Os partidários dessa corrente chamaram atenção, também, para o fato de muitas áreas de marinha serem ocupadas por pescadores, a maioria deles sem escolaridade, ou pessoas simples que não acompanham a publicação de editais e não teriam, portanto, condições de ser informados sobre o processo de demarcação.
Luiz Fux
Ao compartilhar essa posição, o ministro Luiz Fux observou que o convite genérico previsto no dispositivo impugnado ocorre em uma das mais importantes fases do processo de demarcação ou remarcação das áreas de marinha (a primeira) e, portanto, exige o exercício do direito do contraditório e da ampla defesa.
Ele observou que o Decreto 9.760/2007, que dispõe sobre os bens imóveis da União e definiu os terrenos de marinha como sendo os situados “em uma profundidade de 33 metros, medidos horizontalmente, para a parte da terra, da posição da linha do preamar médio de 1831”, conduziu a dados imprecisos que levaram à necessidade da remarcação.
Segundo ele, o limite da metragem horizontal do preamar médio, que data de 1831, vem sofrendo modificações em virtude da movimentação das marés e, portanto, uma remarcação pode implicar a perda parcial ou total de propriedade dos atuais ocupantes, ou transformá-los em meros ocupantes. Daí a necessidade de sua citação pessoal para exercer seu direito de defesa.
Ele contestou o argumento de que a expedição de convite pessoal a todos os ocupantes de tais áreas implicaria demora na decisão. “Entre celeridade e o devido processo legal, há que preponderar este”, observou.
Ainda em seu voto, o ministro disse que o conceito moderno de administração pública deve envolver a participação dos administrados, respeitando seu direito de cidadania e observando os princípios constitucionais da legalidade e da democracia.
Ele lembrou que a Constituição Federal de 1988 assegura o direito ao devido processo legal. Assim, as duas partes devem ser ouvidas no processo judicial e administrativo. E esse direito, no seu entender, também se aplica ao caso em discussão, impondo a convocação dos ocupantes conhecidos de área de marinha no processo de remarcação. Isso porque, conforme observou, a intimação dos interessados conhecidos por edital, sem o devido direito de defesa, coloca o interessado em situação de inferioridade em relação à Administração Pública, justamente quando estão em jogo os seus próprios bens.

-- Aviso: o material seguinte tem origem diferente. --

(** ** What the parser accepts is balanced

    A value read from [s] is a prefix [p] of [s] that leaves the lexer
    where it found it; the elements or members of a container, read after
    its opening bracket, close it. *)
Lemma parse_sound `{JsHost} f :
  (forall s x r k, parse_value f s = Some (x, r) ->
     exists p, s = p +:+ r /\ lex_string (out k) p = out k) /\
  (forall s acc x r k, parse_elems f s acc = Some (x, r) ->
     exists p, s = p +:+ r /\ lex_string (out (S k)) p = out k) /\
  (forall s acc x r k, parse_members f s acc = Some (x, r) ->
     exists p, s = p +:+ r /\ lex_string (out (S k)) p = out k).
Proof.
  induction f as [|f IH]; [done|]. destruct IH as (IHv & IHe & IHm). split_and!.
  - intros s x r k Hs. cbn [parse_value] in Hs.
    destruct (skip_ws s) as [|c t] eqn:Hsk; [done|].
    destruct (skip_ws_cons _ _ _ Hsk) as [w0 [-> Hw0]].
    destruct (c =? "n")%char eqn:Hn; [|destruct (c =? "t")%char eqn:Ht;
      [|destruct (c =? "f")%char eqn:Hf; [|destruct (c =? quote_char)%char eqn:Hq;
      [|destruct (c =? "[")%char eqn:Ho; [|destruct (c =? "{")%char eqn:Hb]]]]].
    + apply Ascii.eqb_eq in Hn as ->. repeat case_match; simplify_eq.
      exists (w0 +:+ "null"). split; [str_eq|]. rewrite lex_app, lex_ws by done. reflexivity.
    + apply Ascii.eqb_eq in Ht as ->. repeat case_match; simplify_eq.
      exists (w0 +:+ "true"). split; [str_eq|]. rewrite lex_app, lex_ws by done. reflexivity.
    + apply Ascii.eqb_eq in Hf as ->. repeat case_match; simplify_eq.
      exists (w0 +:+ "false"). split; [str_eq|]. rewrite lex_app, lex_ws by done. reflexivity.
    + apply Ascii.eqb_eq in Hq as ->.
      destruct (parse_string_body t) as [[b r']|] eqn:Hb; [|done]. simpl in Hs. simplify_eq.
      destruct (string_body_sound _ t b r k (le_n _) Hb) as [q [-> Hq]].
      exists (w0 +:+ String quote_char q). split; [str_eq|]. rewrite lex_app, lex_ws by done. done.
    + apply Ascii.eqb_eq in Ho as ->.
      destruct (skip_ws t) as [|d r'] eqn:Ht'; [done|]. destruct (d =? "]")%char eqn:Hd.
      * apply Ascii.eqb_eq in Hd as ->. simplify_eq.
        destruct (skip_ws_cons _ _ _ Ht') as [w1 [-> Hw1]].
        exists (w0 +:+ String "[" (w1 +:+ "]")). split; [str_eq|].
        lex_simp. reflexivity.
      * destruct (IHe t [] x r k Hs) as [p [-> Hp]].
        exists (w0 +:+ String "[" p). split; [str_eq|]. rewrite lex_app, lex_ws by done. exact Hp.
    + apply Ascii.eqb_eq in Hb as ->.
      destruct (skip_ws t) as [|d r'] eqn:Ht'; [done|]. destruct (d =? "}")%char eqn:Hd.
      * apply Ascii.eqb_eq in Hd as ->. simplify_eq.
        destruct (skip_ws_cons _ _ _ Ht') as [w1 [-> Hw1]].
        exists (w0 +:+ String "{" (w1 +:+ "}")). split; [str_eq|].
        lex_simp. reflexivity.
      * destruct (IHm t [] x r k Hs) as [p [-> Hp]].
        exists (w0 +:+ String "{" p). split; [str_eq|]. rewrite lex_app, lex_ws by done. exact Hp.
    + destruct (span_num (String c t)) as [tok r'] eqn:Hsp.
      destruct (valid_number tok); [|done]. simplify_eq.
      destruct (span_num_split _ _ _ Hsp) as [Hct Hall]. rewrite Hct.
      exists (w0 +:+ tok). split; [str_eq|]. rewrite lex_app, lex_ws, lex_num by done. done.
  - intros s acc x r k Hs. cbn [parse_elems] in Hs.
    destruct (parse_value f s) as [[v r0]|] eqn:Hv; [|done]. cbn [mbind option_bind] in Hs.
    destruct (IHv s v r0 (S k) Hv) as [p0 [-> Hp0]].
    destruct (skip_ws r0) as [|d r'] eqn:Hr; [done|]. destruct (skip_ws_cons _ _ _ Hr) as [w [-> Hw]].
    destruct (d =? ",")%char eqn:Hc; [|destruct (d =? "]")%char eqn:Hd; [|done]].
    + apply Ascii.eqb_eq in Hc as ->. destruct (IHe r' _ x r k Hs) as [p1 [-> Hp1]].
      exists (p0 +:+ (w +:+ String "," p1)). split; [str_eq|]. rewrite lex_app, Hp0. lex_simp. exact Hp1.
    + apply Ascii.eqb_eq in Hd as ->. simplify_eq.
      exists (p0 +:+ (w +:+ "]")). split; [str_eq|]. rewrite lex_app, Hp0. lex_simp. reflexivity.
  - intros s acc x r k Hs. cbn [parse_members] in Hs.
    destruct (skip_ws s) as [|c t] eqn:Hsk; [done|]. destruct (skip_ws_cons _ _ _ Hsk) as [w0 [-> Hw0]].
    destruct (c =? quote_char)%char eqn:Hq; [|done]. apply Ascii.eqb_eq in Hq as ->.
    destruct (parse_string_body t) as [[key r0]|] eqn:Hb; [|done]. cbn [mbind option_bind] in Hs.
    destruct (string_body_sound _ t key r0 (S k) (le_n _) Hb) as [q [-> Hq]].
    destruct (skip_ws r0) as [|d r1] eqn:Hr0; [done|]. destruct (skip_ws_cons _ _ _ Hr0) as [w1 [-> Hw1]].
    destruct (d =? ":")%char eqn:Hd; [|done]. apply Ascii.eqb_eq in Hd as ->.
    destruct (parse_value f r1) as [[v r2]|] eqn:Hv; [|done]. cbn [mbind option_bind] in Hs.
    destruct (IHv r1 v r2 (S k) Hv) as [p2 [-> Hp2]].
    destruct (skip_ws r2) as [|d' r3] eqn:Hr2; [done|]. destruct (skip_ws_cons _ _ _ Hr2) as [w2 [-> Hw2]].
    destruct (d' =? ",")%char eqn:Hc; [|destruct (d' =? "}")%char eqn:He; [|done]].
    + apply Ascii.eqb_eq in Hc as ->. destruct (IHm r3 _ x r k Hs) as [p3 [-> Hp3]].
      exists (w0 +:+ String quote_char (q +:+ (w1 +:+ String ":" (p2 +:+ (w2 +:+ String "," p3))))).
      split; [str_eq|]. lex_simp. rewrite Hq. lex_simp. rewrite Hp2. lex_simp. exact Hp3.
    + apply Ascii.eqb_eq in He as ->. simplify_eq.
      exists (w0 +:+ String quote_char (q +:+ (w1 +:+ String ":" (p2 +:+ (w2 +:+ "}"))))).
      split; [str_eq|]. lex_simp. rewrite Hq. lex_simp. rewrite Hp2. lex_simp. reflexivity.
Qed.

Neste contexto, ele se reportou à CF, que, em seu artigo 5º, inciso LV, dispõe: “Ninguém será privado da liberdade ou de seus bens sem o devido processo legal”. Disposição semelhante está inscrita também, conforme lembrou, na Declaração Universal dos Direitos do Homem.
Segundo o diretor de turismo da Associação Comercial e Industrial de Florianópolis (ACIF), Ernesto São Thiago, que colabora ativamente no planejamento e regulação do turismo náutico e marítimo brasileiro, a decisão do STF vem trazer segurança jurídica aos investimentos no waterfront, notadamente resorts de praia e empreendimentos como marinas e terminais de cruzeiros. “O investidor agora não está mais sob o risco de ser expropriado do imóvel sem direito à defesa por conta de um edital ao qual não teve acesso, ou de pagar por algo que, agora até prova em contrário, de fato não pertence à União, que, portanto, não pode cobrar pelo uso, ocupação ou domínio útil”, comenta.
Com informações do Supremo Tribunal Federal (STF).